I would not represent myself as a leader in the SWP. However, I did play a significant role in the Socialist Union in the Chicago area and the work we did there influenced other areas of the country as to what was possible. The main goal of the Socialist Union was to get a hearing for socialist ideas for mainstream America and its allies. We broke out of our self-imposed isolation by breaking with the form but not the essence of Trotskyism.

Trotskyism was not a special form of Marxism but represented the struggle against the bureaucratic caste in the Soviet Union and the slavish dependence of socialists outside the Soviet Union in imitating the form but not the essence of the Russian Revolution. It represented the continuity of socialism in a certain historical context.

Its application in America could best be described as the central role of the working class in leading the struggles for social reform and ultimately the struggle for socialism, and the importance of democratic norms for the success of the project in both economic and moral terms. It seems to me that this is as good of a starting point as any for the revival of the socialist movement in America.
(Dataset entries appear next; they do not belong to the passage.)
(** A step that sends nothing, delivers nothing and leaves the counters of
    the stream alone: errors appear, [localFIN] or [resetSent] are set, the
    stream is removed, or an owed credit is dropped because it cannot be sent
    any more. *)
Record frame (x x' : side) : Prop := {
  f_counters : s_recvSeq (sd_s x') = s_recvSeq (sd_s x) /\ s_sendSeq (sd_s x') = s_sendSeq (sd_s x) /\
    s_sendWindow (sd_s x') = s_sendWindow (sd_s x) /\ s_sendCredit (sd_s x') = s_sendCredit (sd_s x);
  f_buffer : s_recvCredit (sd_s x') = s_recvCredit (sd_s x) /\ s_pending (sd_s x') = s_pending (sd_s x) /\
    s_chunks (sd_s x') = s_chunks (sd_s x) /\ s_chunkStart (sd_s x') = s_chunkStart (sd_s x) /\
    s_peerFIN (sd_s x') = s_peerFIN (sd_s x);
  f_ghost : sd_window x' = sd_window x /\ sd_read x' = sd_read x /\ sd_written x' = sd_written x /\
    sd_retired x' = sd_retired x;
  f_fin : s_localFIN (sd_s x) = true -> s_localFIN (sd_s x') = true;
  f_err : s_writeErr (sd_s x') = None -> s_writeErr (sd_s x) = None;
  f_removed : sd_removed x = true -> sd_removed x' = true;
  f_removed_inv : sd_removed x' = true -> s_writeErr (sd_s x') <> None \/ s_localFIN (sd_s x') = true;
  f_reset : s_resetSent (sd_s x') = true -> sd_removed x' = true;
  f_owed : sd_owed x' = sd_owed x \/
    (Forall (fun n => 0 < n <= MaxInitialWindow) (sd_owed x') /\ zsum (sd_owed x') <= zsum (sd_owed x) /\
     sd_owed x <> [] /\
     (s_writeErr (sd_s x) <> None \/ MaxSequence < s_sendSeq (sd_s x)))
}.

Lemma frame_dir x y q r x' :
  frame x x' -> dir x y q r -> dir y x r q -> dir x' y q r /\ dir y x' r q.
Proof.
  intros [(Fa & Fb & Fc & Fd) (Fe & Ff & Fg & Fh & Fi) (Fj & Fk & Fl & Fm) Ffin Ferr Frm Frmi Frs Fo].
  open_dir1. open_dir2.
  assert (Hbuf : buffered (sd_s x') = buffered (sd_s x)) by (unfold buffered; by rewrite Fg, Fh).
  assert (Hal : sd_removed x' = false -> sd_removed x = false).
  { intros H. destruct (sd_removed x); [by rewrite Frm in H|done]. }
  assert (Ho : Forall (fun n => 0 < n <= MaxInitialWindow) (sd_owed x') /\ zsum (sd_owed x') <= zsum (sd_owed x)).
  { destruct Fo as [->|(? & ? & _)]; [|done]. split; [by destruct R2|lia]. }
  assert (Hex : s_writeErr (sd_s x') = None -> s_sendSeq (sd_s x) <= MaxSequence -> sd_owed x' = sd_owed x).
  { intros H1 H2. destruct Fo as [->|(_ & _ & _ & [?|?])]; [done| |lia]. by rewrite Ferr in H. }
  split; split; rewrite ?Fa, ?Fb, ?Fc, ?Fd, ?Fi, ?Fj, ?Fk, ?Fl, ?Fm, ?Hbuf; try done.
  - destruct S1. split; rewrite ?Fd; done.
  - unfold send_credit in *. rewrite Fd. destruct (sd_removed x'); [|by rewrite Hal in T1].
    destruct (sd_removed x); [done|]. destruct S1. lia.
  - auto.
  - intros Hy. destruct (F1 Hy) as (f & ? & ?). eauto.
  - destruct D1 as (rest & ? & ? & Hd). exists rest. split; [done|]. split; [done|].
    intros Hp. destruct (Hd Hp). auto.
  - intros Hy. destruct (E1 Hy) as (? & ? & Hoe & ? & ? & ? & ?). rewrite Fg, Ff.
    split; [done|]. split; [done|]. split; [|auto].
    destruct Fo as [->|(_ & _ & Hne & _)]; [done|]. by destruct Hne.
  - destruct R2. split; unfold chunks_ok in *; rewrite ?Fj, ?Fg, ?Fh, ?Fe, ?Ff, ?Hbuf; try done. by destruct Ho.
  - unfold cells_ok in *. rewrite Fa. intros Hx. exact (C2 (Hal Hx)).
  - rewrite Ff. lia.
  - rewrite Ff. intros Hy Hx Hwy Hwx Hsx. rewrite Hex by done. auto.
  - auto.
  - auto.
  - destruct D2 as (rest & ? & ? & ?). exists rest. split_and!; auto.
  - intros Hx. destruct (E2 Hx) as (? & ? & ? & ? & ? & ? & ?). split_and!; auto.
Qed.

Lemma frame_id x y q r : dir x y q r -> dir y x r q -> frame x x.
Proof. intros [_ [] _ _ _ _ _ _ _ _] _. split; auto. Qed.

(** *** Sending a control cell *)

Definition advance (s : Stream) : Stream := set_sendSeq s (s_sendSeq s + 1).

Lemma buffered_advance s : buffered (advance s) = buffered s.
Proof. done. Qed.

(** The part of an emission that holds for every cell without payload data:
    the bookkeeping of the receiving direction of [x] and the sequence. *)
Lemma emit_reset_dir x y q r c :
  sd_removed x = true -> Kind c = CellReset -> len (Payload c) = 1 -> Sequence c = s_sendSeq (sd_s x) ->
  dir x y q r -> dir y x r q ->
  let x' := set_stream x (advance (sd_s x)) in
  dir x' y (q ++ [c]) r /\ dir y x' r (q ++ [c]).
Proof.
  intros Hr Hk Hp Hs. open_dir1. open_dir2. cbn zeta.
  assert (Hcd : credit_of c = 0) by (unfold credit_of; by rewrite Hk).
  assert (Hdd : data_of c = []) by (unfold data_of; by rewrite Hk).
  assert (Hok : cell_ok c) by (unfold cell_ok; by rewrite Hk).
  split; split; cbn; rewrite ?credits_app, ?data_app, ?credits_one, ?data_one, ?Hcd, ?Hdd, ?Z.add_0_r, ?app_nil_r; try done.
  - by destruct S1.
  - intros Hy. apply cells_ok_snoc; auto.
  - intros Hy. destruct (Q1 Hy) as (? & ? & ?). split; [done|]. rewrite seq_from_app, len_app.
    split; [|unfold len at 2; cbn; lia]. split; [done|]. cbn. split; [lia|done].
  - intros Hy. destruct (F1 Hy) as (f & Ef & Hf). exists f. rewrite fin_after_app, Ef. cbn.
    by rewrite Hk.
  - intros Hy. destruct (E1 Hy) as (? & Hq & ? & ? & ? & ? & ?). split_and!; try done.
    apply Forall_app_2; [done|]. by constructor.
  - by destruct R2.
  - rewrite Hr. done.
Qed.

Lemma grant_dir x y q r o1 n o2 c :
  sd_owed x = o1 ++ n :: o2 -> s_writeErr (sd_s x) = None ->
  Kind c = CellWindowUpdate -> Payload c = put_uvarint n -> Sequence c = s_sendSeq (sd_s x) ->
  dir x y q r -> dir y x r q ->
  let x' := set_owed (set_stream x (advance (sd_s x))) (o1 ++ o2) in
  dir x' y (q ++ [c]) r /\ dir y x' r (q ++ [c]).
Proof.
  intros Ho Hwe Hk Hp Hs. open_dir1. open_dir2. cbn zeta.
  destruct R2 as [W2 Ch2 P2 B2 V2 Ow2 Th2].
  assert (Hn : 0 < n <= MaxInitialWindow /\ Forall (fun n => 0 < n <= MaxInitialWindow) (o1 ++ o2)).
  { rewrite Ho in Ow2. apply Forall_app in Ow2 as [? [? ?]%Forall_cons_1]. split; [done|].
    by apply Forall_app_2. }
  destruct Hn as [Hn Hos].
  assert (Hcd : credit_of c = n).
  { unfold credit_of. rewrite Hk, Hp, parseCredit_put; [done|]. unfold MaxInitialWindow, MaxInt64 in *. lia. }
  assert (Hdd : data_of c = []) by (unfold data_of; by rewrite Hk).
  assert (Hok : cell_ok c) by (unfold cell_ok; rewrite Hk; eauto).
  assert (Hz : zsum (sd_owed x) = zsum (o1 ++ o2) + n)
    by (rewrite Ho, !zsum_app; unfold zsum; cbn; lia).
  split; split; cbn; rewrite ?credits_app, ?data_app, ?credits_one, ?data_one, ?Hcd, ?Hdd, ?app_nil_r; try done.
  - by destruct S1.
  - intros Hy. apply cells_ok_snoc; auto.
  - intros Hy. destruct (Q1 Hy) as (? & ? & ?). split; [done|]. rewrite seq_from_app, len_app.
    split; [|unfold len at 2; cbn; lia]. split; [done|]. cbn. split; [lia|done].
  - intros Hy. destruct (F1 Hy) as (f & Ef & Hf). exists f. rewrite fin_after_app, Ef. cbn.
    by rewrite Hk.
  - intros Hy. destruct (E1 Hy) as (? & Hq & Hoe & _). rewrite Ho in Hoe. by destruct o1.
  - rewrite buffered_advance. lia.
  - intros Hy Hx Hwy _ Hsx. rewrite buffered_advance.
    specialize (X2 Hy Hx Hwy Hwe ltac:(lia)). lia.
Qed.

Lemma fin_dir x y q r c :
  s_writeErr (sd_s x) = None -> s_localFIN (sd_s x) = false ->
  Kind c = CellFin -> Payload c = [] -> Sequence c = s_sendSeq (sd_s x) ->
  dir x y q r -> dir y x r q ->
  let x' := set_stream x (advance (set_fins (sd_s x) (s_peerFIN (sd_s x)) true)) in
  dir x' y (q ++ [c]) r /\ dir y x' r (q ++ [c]).
Proof.
  intros Hwe Hlf Hk Hp Hs. open_dir1. open_dir2. cbn zeta.
  assert (Hcd : credit_of c = 0) by (unfold credit_of; by rewrite Hk).
  assert (Hdd : data_of c = []) by (unfold data_of; by rewrite Hk).
  assert (Hok : cell_ok c) by (unfold cell_ok; by rewrite Hk).
  split; split; cbn; rewrite ?credits_app, ?data_app, ?credits_one, ?data_one, ?Hcd, ?Hdd, ?Z.add_0_r, ?app_nil_r; try done.
  - destruct S1. split; cbn; auto.
  - intros Hy. apply cells_ok_snoc; auto.
  - intros Hy. destruct (Q1 Hy) as (? & ? & ?). split; [done|]. rewrite seq_from_app, len_app.
    split; [|unfold len at 2; cbn; lia]. split; [done|]. cbn. split; [lia|done].
  - intros Hy. destruct (F1 Hy) as (f & Ef & Hf). exists true. rewrite fin_after_app, Ef.
    destruct f; [by rewrite Hf in Hlf|]. cbn. by rewrite Hk.
  - destruct D1 as (rest & ? & ? & Hd). exists rest. split_and!; try done. intros Hpf. by destruct (Hd Hpf).
  - intros Hy. destruct (E1 Hy) as (_ & _ & _ & _ & _ & _ & ?). congruence.
  - by destruct R2.
  - intros Hy Hx Hwy _ Hsx. apply X2; done || lia.
Qed.

(** *** Receiving a cell *)

(** What [handleCell] does to the stream when it accepts the cell. *)
Definition received (s : Stream) (c : Cell) : Stream :=
  match Kind c with
  | CellOpenOK => completeOpen (set_send (set_recvSeq s 1) (credit_of c) (credit_of c)) None
  | CellData =>
      set_recv (set_recvSeq s (s_recvSeq s + 1)) (s_recvCredit s - len (Payload c)) (s_pending s)
        (if len (Payload c) =? 0 then s_chunks s else s_chunks s ++ [Payload c]) (s_chunkStart s)
  | CellFin => set_fins (set_recvSeq s (s_recvSeq s + 1)) true (s_localFIN s)
  | CellReset => set_errs (set_recvSeq s (s_recvSeq s + 1)) (Some (Sentinel ErrReset)) (Some (Sentinel ErrReset))
  | CellWindowUpdate =>
      set_send (set_recvSeq s (s_recvSeq s + 1)) (s_sendWindow s) (s_sendCredit s + credit_of c)
  | _ => s
  end.

(** The head of the queue of a live endpoint: its sequence number and its
    kind are the expected ones. *)
Lemma head_cases x y r q c :
  sd_removed x = false -> dir y x (c :: r) q ->
  Sequence c = s_recvSeq (sd_s x) /\ 0 <= s_recvSeq (sd_s x) /\
  ((s_recvSeq (sd_s x) = 0 /\ Kind c = CellOpenOK /\ Payload c = put_uvarint (sd_window y) /\
    Forall cell_ok r) \/
   (s_recvSeq (sd_s x) <> 0 /\ cell_ok c /\ Forall cell_ok r)).
Proof.
  intros Hx. open_dir2. destruct (Q2 Hx) as (H0 & [Hs _] & _). split; [done|]. split; [done|].
  specialize (C2 Hx). unfold cells_ok in C2.
  destruct (Z.eqb_spec (s_recvSeq (sd_s x)) 0); [left|right].
  - destruct C2 as (c0 & q' & [= <- <-] & ? & ? & ?). by split_and!.
  - apply Forall_cons_1 in C2 as [? ?]. by split_and!.
Qed.

Lemma parseCredit_window y p :
  receiver_inv y -> p = put_uvarint (sd_window y) -> parseCredit p = Ok (sd_window y).
Proof.
  intros [] ->. apply parseCredit_put. unfold MaxInitialWindow, MaxInt64 in *. lia.
Qed.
The American expression of the politics of the Russian Revolution was expressed in the split of the Socialist Party (SP) in 1917. My sympathies were naturally with the left wing which was struggling with the ossified party bureaucracy. In retrospect my views on the early American scene and my hopes for what should have developed, but didn’t, is best expressed in Louis Boudin’s comments on leaving the split convention of the SP in 1917.
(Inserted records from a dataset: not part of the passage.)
Lemma Stream_Close_inv cr m o : mux_inv m -> mux_inv (fst (Stream_Close cr m o)).
Proof.
  intros H. unfold Stream_Close.
  destruct (close_section _ _) as [retire|s] eqn:E.
  { destruct retire; cbn; [by apply removeStream_inv|done]. }
  assert (Hs : s_id s = s_id (get_stream m o)).
  { unfold close_section in E. destruct (_ && _); [done|]. by injection E as <-. }
  pose proof (sendReset_inv cr (put_stream m o s) o x00 (put_inv _ _ _ Hs H)) as Hr.
  destruct (sendReset _ _ _ _) as [m2 r]. by apply removeStream_inv.
Qed.

Lemma mux_step_inv sha256 m m' : mux_step sha256 m m' -> mux_inv m -> mux_inv m'.
Proof.
  intros Hs H. destruct Hs;
    auto using readLoop_inv, Open_inv, Open_result_inv, Open_cancel_inv, Accept_inv, Incoming_Accept_inv,
      Reject_inv, Ping_inv, Write_inv, Read_inv, CloseWrite_inv, Stream_Close_inv, terminate_inv.
  - apply pings_inv; [|done]. pose proof (pings_remove (m_pings m) nonce). destruct H. lia.
  - unfold SendExtension. destruct (MarshalEnvelope _); [by apply mux_send_inv|done].
  - unfold ReceiveExtension. pose proof (i_ext _ H) as [].
    destruct (m_err m), ended; try done;
      (destruct (x_queue (m_extensions m)) as [|env q]; [done|]; cbn; apply extensions_inv; [|done];
       cbn in *; apply Forall_cons_1 in e_queue_high0 as [? ?];
       apply StronglySorted_inv in e_queue_sorted0 as [? ?]; rewrite len_cons in e_queue0;
       split; cbn; try done; lia).
  - by apply terminate_inv.
Qed.

Lemma New_inv role tm window streams m : New role tm window streams = Ok m -> mux_inv m.
Proof.
  unfold New. destruct (_ || _) eqn:G; [done|]. destruct (EncodeKind _ _); [|done]. intros [= <-].
  guards. zb. split; cbn; try done.
  - unfold minRetiredStreams, retiredStreamFactor. lia.
  - unfold size_of. rewrite map_size_empty. lia.
  - apply NoDup_nil_2.
  - intros id. rewrite elem_of_empty. split; [done|]. apply not_elem_of_nil.
  - unfold len. cbn. unfold minRetiredStreams. lia.
  - unfold local_parity. cbn. by destruct (role =? RoleServer).
  - split; cbn; try done; try constructor.
    + by intros [d Hd].
    + intros Hi. by apply not_elem_of_nil in Hi.
  - unfold len. cbn. lia.
Qed.

Lemma mux_reachable_inv sha256 m0 m : mux_inv m0 -> mux_reachable sha256 m0 m -> mux_inv m.
Proof. intros H. induction 1; [done|]. by eapply mux_step_inv. Qed.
He was asked by a reporter if he was joining the new party that was being formed in revolt against the treachery of the leadership of the SP. Because I don’t have the exact quote at hand I am paraphrasing what he said but I am not doing a disservice to his views. He said, “I did not leave a party of crooks to join one of lunatics.”

To do justice to this view, he did not mean that the SP were crooks in the social sense but rather in the political sense. Likewise, the leadership of the Communist Party were not insane but were out of touch with reality. The comments of Boudin epitomized the tragedy of American Socialism for at least four decades if not more.

I joined the socialist movement 61 years ago. Notwithstanding the above, it has been 88 years since the Russian Revolution. I still regard that event as the most liberating experience for humankind in world history. The revolutionary experiences of the masses in the first three years of the Russian Revolution made unparalleled advances in the rights of people to take complete control of their own lives, including the emancipation of women, full rights for gays and lesbians, and the extension of democratic rights to all national groups in the Soviet Union and people of color everywhere in the world.

American Socialist

The American Socialist magazine was successful in getting a broader hearing for socialist ideas to the radical American public. By the second or third issue people like Issac Deutcher, Harvey O’Conner, and others were writing and speaking for us.

Within three years, we had contributing editors like Kermet Eby, the former educational director of the CIO, and William Appleman Williams, the foremost historian on American imperialism in the postwar period. We’d also published a book on the labor movement with the editors of Monthly Review.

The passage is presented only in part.